Definition: Percentage reduction in size after gzip -9
Formula: (1 - gzip_size / raw_size) × 100%
Interpretation: ISO 2709 is highly compressible; formats achieving >95% are roughly equivalent
Significance: Most binary MARC formats compress similarly due to repetitive structure

Freeze Declaration¶

This baseline is FROZEN and represents the permanent reference point.
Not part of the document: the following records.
(** ** The entries a macro asks for *)

(** X7.  With the tree "T" of N entries, GetEntriesAndEventNr.C asks for the
    entries 0 and N-1 and no other, whether or not the tree has the branch
    "DST#Sync"; without the tree it asks for none.  GetNumbers.C never asks
    the tree for an entry. *)
Theorem X7_entries_asked_for loc fs txt file fd :
  fs (loc file) = Some fd ->
  (forall t,
     fKeys fd "T" = Some t ->
     0 <= fEntries t < 9223372036854775808 ->
     requested (final (GetEntriesAndEventNr file (boot loc fs txt)))
     = [0; fEntries t - 1])
  /\
  (fKeys fd "T" = None ->
   requested (final (GetEntriesAndEventNr file (boot loc fs txt))) = [])
  /\
  requested (final (GetNumbers file (boot loc fs txt))) = [].
Proof.
  intros Hopen. split; [|split].
  - intros t Htree Hlong.
    rewrite (GetEntriesAndEventNr_tree (boot loc fs txt) file fd t Hopen Htree).
    cbn [final]. autorewrite with proc.
    destruct (at_second_test_fields t
                (counted file (fEntries t) (boot loc fs txt)))
      as (_ & _ & _ & _ & ->).
    autorewrite with proc. unfold sub64.
    rewrite wrap64_small by lia. reflexivity.
  - intros Htree.
    rewrite (GetEntriesAndEventNr_no_tree (boot loc fs txt) file fd Hopen Htree).
    cbn [final]. autorewrite with proc. reflexivity.
  - destruct (fKeys fd "T") as [t|] eqn:Htree.
    + rewrite (GetNumbers_tree (boot loc fs txt) file fd Hopen t Htree).
      cbn [final]. autorewrite with proc. reflexivity.
    + rewrite (GetNumbers_no_tree (boot loc fs txt) file fd Hopen Htree).
      cbn [final]. autorewrite with proc. reflexivity.
Qed.

Lemma X7_entries_asked_for_witness :
  requested (final (GetEntriesAndEventNr "run.root"
                      (boot id (disk file_bare) no_text)))
  = [0; 2] /\
  requested (final (GetNumbers "run.root" (boot id (disk file_bare) no_text)))
  = [].
Proof.
  destruct (X7_entries_asked_for id (disk file_bare) no_text "run.root"
              file_bare eq_refl) as (HB & _ & HN).
  split.
  - apply (HB tree_bare eq_refl). split; [discriminate | reflexivity].
  - exact HN.
Defined.

(** ** What of a tree a report depends on *)

(** X8.  The report of GetEntries.C depends on a tree with the leaf only
    through the count, the values of the leaf at entry 0 and at the entry
    nEntries-1 it asks for last, and what the buffer of the leaf holds
    before an entry is loaded: two files that agree on these get the same
    report. *)
Theorem X8_GetEntries_reads_two_entries
  loc fs fs' txt file fd fd' t t' lf lf' :
  fs (loc file) = Some fd ->
  fs' (loc file) = Some fd' ->
  fKeys fd "T" = Some t ->
  fKeys fd' "T" = Some t' ->
  fLeaves t "eventnumber" = Some lf ->
  fLeaves t' "eventnumber" = Some lf' ->
  fEntries t = fEntries t' ->
  fValue lf = fValue lf' ->
  fColumn lf 0 = fColumn lf' 0 ->
  fColumn lf (sub32 (wrap32 (fEntries t)) 1)
  = fColumn lf' (sub32 (wrap32 (fEntries t)) 1) ->
  console (final (GetEntries file (boot loc fs txt)))
  = console (final (GetEntries file (boot loc fs' txt))).
Proof.
  intros Hopen Hopen' Htree Htree' Hl Hl' Hn Hv H0 Hlast.
  rewrite (GetEntries_leaf (boot loc fs txt) file fd Hopen t Htree lf Hl).
  rewrite (GetEntries_leaf (boot loc fs' txt) file fd' Hopen' t' Htree' lf' Hl').
  cbn [final]. autorewrite with proc. cbn [redirect boot].
  rewrite !buffer_load, !buffer_counted.
  unfold inside. rewrite <- Hn, <- Hv, <- H0, <- Hlast. reflexivity.
Qed.

Lemma X8_GetEntries_reads_two_entries_witness :
  console (final (GetEntries "run.root" (boot id (disk file3) no_text)))
  = console (final (GetEntries "run.root" (boot id (disk file3') no_text))).
Proof.
  apply (X8_GetEntries_reads_two_entries id (disk file3) (disk file3') no_text
           "run.root" file3 file3' tree3 tree3' leaf3 leaf3');
    reflexivity.
Defined.

Lemma sync_first_bound t p b :
  fBranches t "DST#Sync" = Some b ->
  sync (at_first_test t p)
  = if inside t 0 then Some (fObjects b 0) else Some (fOnBind b).
Proof.
  intros Hb. rewrite at_first_test_load, Hb, sync_load. reflexivity.
Qed.

Lemma sync_second_bound t p b :
  fBranches t "DST#Sync" = Some b ->
  sync (at_second_test t p)
  = if inside t (sub64 (fEntries t) 1)
    then Some (fObjects b (sub64 (fEntries t) 1))
    else sync (at_first_test t p).
Proof.
  intros Hb. rewrite at_second_test_load, sync_load.
  rewrite at_first_test_fAddress, Hb. reflexivity.
Qed.
(** The [catch] block: the message of the thrown [Error], or
    ["Unknown error"]. *)
Definition on_error (e : thrown) : Response Result :=
  error_response 500
    match e with
    | ErrorInstance m => m
    | NotAnError => "Unknown error"
    end.

Definition serve (req : Request Body) (w : World) : Response Result * World :=
  if method req =? "OPTIONS"
  then ({| status := 200; content_of := NoBody |}, w)
  else
    match handle req w with
    | (Value r, w') => (r, w')
    | (Returned r, w') => (r, w')
    | (Threw e, w') => (on_error e, w')
    end.
End Handler.

Unset Implicit Arguments.

End AdminManage.

(** * manage-community: the actions

    Lines 47-553 of the handler: what runs once the gate of
    [ManageCommunity] has let user [userId] through and the body has
    been parsed.  The actions reach four tables and no other; these are
    kept in a store of their own, with its own counter of effects, read
    against the same [Env].  Columns that no action reads or writes
    ([is_disabled] and the like, the text of a discussion, [joined_at])
    are left out of the rows. *)

Module CommunityActions.

Record Community : Type := {
  cm_id : uuid;
  cm_name : text;
  cm_description : option text;
  cm_cover_image_url : option string;
  cm_created_by : option uuid;
  cm_approval_status : option string;
  cm_created_at : timestamp;
  cm_updated_at : timestamp
}.

Record Member : Type := {
  m_id : uuid;
  m_community_id : uuid;
  m_user_id : uuid;
  m_role : string
}.

Record Discussion : Type := {
  d_id : uuid;
  d_user_id : uuid;
  d_community_id : uuid
}.

Record Permission : Type := {
  pm_id : uuid;
  pm_community_id : uuid;
  pm_user_id : uuid;
  pm_permission : string;
  pm_granted_by : uuid
}.

Record Tables : Type := {
  communities : list Community;
  community_members : list Member;
  community_discussions : list Discussion;
  community_permissions : list Permission
}.

Definition set_communities (t : Tables) (l : list Community) : Tables :=
  {| communities := l; community_members := community_members t;
     community_discussions := community_discussions t;
     community_permissions := community_permissions t |}.

Definition set_community_members (t : Tables) (l : list Member) : Tables :=
  {| communities := communities t; community_members := l;
     community_discussions := community_discussions t;
     community_permissions := community_permissions t |}.

Definition set_community_discussions (t : Tables) (l : list Discussion) : Tables :=
  {| communities := communities t; community_members := community_members t;
     community_discussions := l;
     community_permissions := community_permissions t |}.
(* ===== verification/_CoqProject ===== *)
-Q . S2P
Prelude.v
PyStr.v
Regex.v
PyValue.v
PyFloat.v
PyDate.v
PiiScrubber.v
Histogram.v
IngestUtils.v
FunctionNames.v
EventTypes.v
IngestEvent.v
IssueStore.v
IssueIngest.v
IssueTheorems.v
Releases.v
Statistics.v
Transactions.v
Compaction.v
Promotion.v
PartitionManager.v
ColdStorage.v
UrlValidation.v
Webhooks.v
JsEvents.v
Uptime.v
Billing.v
EventAuth.v
Alerts.v
Logs.v
EventViews.v
Assemble.v
BitField.v
Membership.v
AlertApi.v
MonitorApi.v
ReleaseApi.v
ProjectApi.v
Comments.v
Reconcile.v
IssueAdmin.v
Cursor.v
LogQuery.v
Usage.v
PyHash.v
OAuth.v
Stripe.v
StripeSync.v
StripeApi.v
StripeFacts.v
Definition at_begin (st : rstate) : bool :=
  match before st with [] => true | _ => false end.

(** [$] also matches before a final newline. *)
Definition at_end (st : rstate) : bool :=
  match after st with [] => true | [c] => c =? 10 | _ => false end.

Definition behind (p : Z -> bool) (st : rstate) : bool :=
  match before st with c :: _ => p c | [] => false end.

(** Whether [st'] is further in the text than [st]. *)
Definition progress (st st' : rstate) : bool :=
  (length (after st') <? length (after st))%nat.

(** The text between two positions. *)
Definition between (st st' : rstate) : ustr :=
  rev (take (length (before st') - length (before st)) (before st')).

Definition capture (n : nat) (st st' : rstate) : rstate :=
  RState (before st') (after st') ((n, between st st') :: caps st').

(** The loop of [r*] ([r*?] when not greedy). *)
Fixpoint star_loop (m : (rstate -> option rstate) -> rstate -> option rstate)
    (greedy : bool) (fuel : nat) (k : rstate -> option rstate) (st : rstate)
    : option rstate :=
  match fuel with
  | O => k st
  | S f =>
      let more := m (fun st' => if progress st st' then star_loop m greedy f k st' else None) in
      if greedy
      then match more st with Some o => Some o | None => k st end
      else match k st with Some o => Some o | None => more st end
  end.

Fixpoint rmatch (r : regex) (k : rstate -> option rstate) (st : rstate) : option rstate :=
  match r with
  | REps => k st
  | RClass p =>
      match after st with
      | c :: rest => if p c then k (step_char st c rest) else None
      | [] => None
      end
  | RSeq r1 r2 => rmatch r1 (rmatch r2 k) st
  | RAlt r1 r2 => match rmatch r1 k st with Some o => Some o | None => rmatch r2 k st end
  | RStar g r1 => star_loop (rmatch r1) g (length (after st)) k st
  | RWordB => if at_word_boundary st then k st else None
  | RBegin => if at_begin st then k st else None
  | REnd => if at_end st then k st else None
  | RAhead r1 => match rmatch r1 Some st with Some _ => k st | None => None end
  | RBehind p => if behind p st then k st else None
  | RGroup n r1 => rmatch r1 (fun st' => k (capture n st st')) st
  end.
Constraints on Future Changes¶

PROHIBITED: - ❌ Retroactive adjustments to these metrics - ❌ Re-running benchmarks with different compiler flags and updating this document - ❌ "Optimizing" the baseline upward to improve format comparisons - ❌ Changing test dataset after baseline is established

REQUIRED for Environment Changes: - ✅ If Rust version changes significantly (e.g., 1.92 → 2.0), create a NEW baseline document (BASELINE_ISO2709_RUST_2_0.md) - ✅ If CPU/system changes (e.g., different hardware), create a NEW baseline document with environment prefix - ✅ If test data changes (10k_records.mrc modified), create a NEW baseline document with version suffix

Why Frozen?¶

Prevents cherry-picking: Guarantees all formats evaluated against same reference
Prevents regression creep: Ensures baseline isn't "improved" to make poor formats look better
Enables reproducibility: Future evaluations can reference this exact baseline
Supports recommendations: All verdicts are tied to this specific environment and metrics

Date & Version Control¶

Baseline updated: 2026-01-14
Rust version: 1.92.0 (2025-12-08)
Criterion.rs version: As specified in Cargo.lock (see cargo tree)
Benchmark script: benches/marc_benchmarks.rs

References¶

Benchmark code: benches/marc_benchmarks.rs
Test dataset: tests/data/fixtures/10k_records.mrc
Evaluation framework: EVALUATION_FRAMEWORK.md
Evaluation template: TEMPLATE_evaluation.md

Appendix: How to Reproduce This Baseline¶

To verify these metrics on your own system:

# 1. Check Rust version
rustc --version
cargo --version

# 2. Run read benchmark
cargo bench --bench marc_benchmarks -- read_10k_records

# 3. Run roundtrip benchmark
cargo bench --bench marc_benchmarks -- roundtrip_10k_records

# 4. Measure file sizes
wc -c tests/data/fixtures/10k_records.mrc
gzip -9 < tests/data/fixtures/10k_records.mrc | wc -c

# 5. Calculate compression ratio
# compression_ratio = (1 - gzipped_size / raw_size) * 100

Note: Results may vary by ±5% due to system load and CPU thermal throttling. On Apple Silicon (M1/M2/M3/M4), consistent performance is expected within these bounds.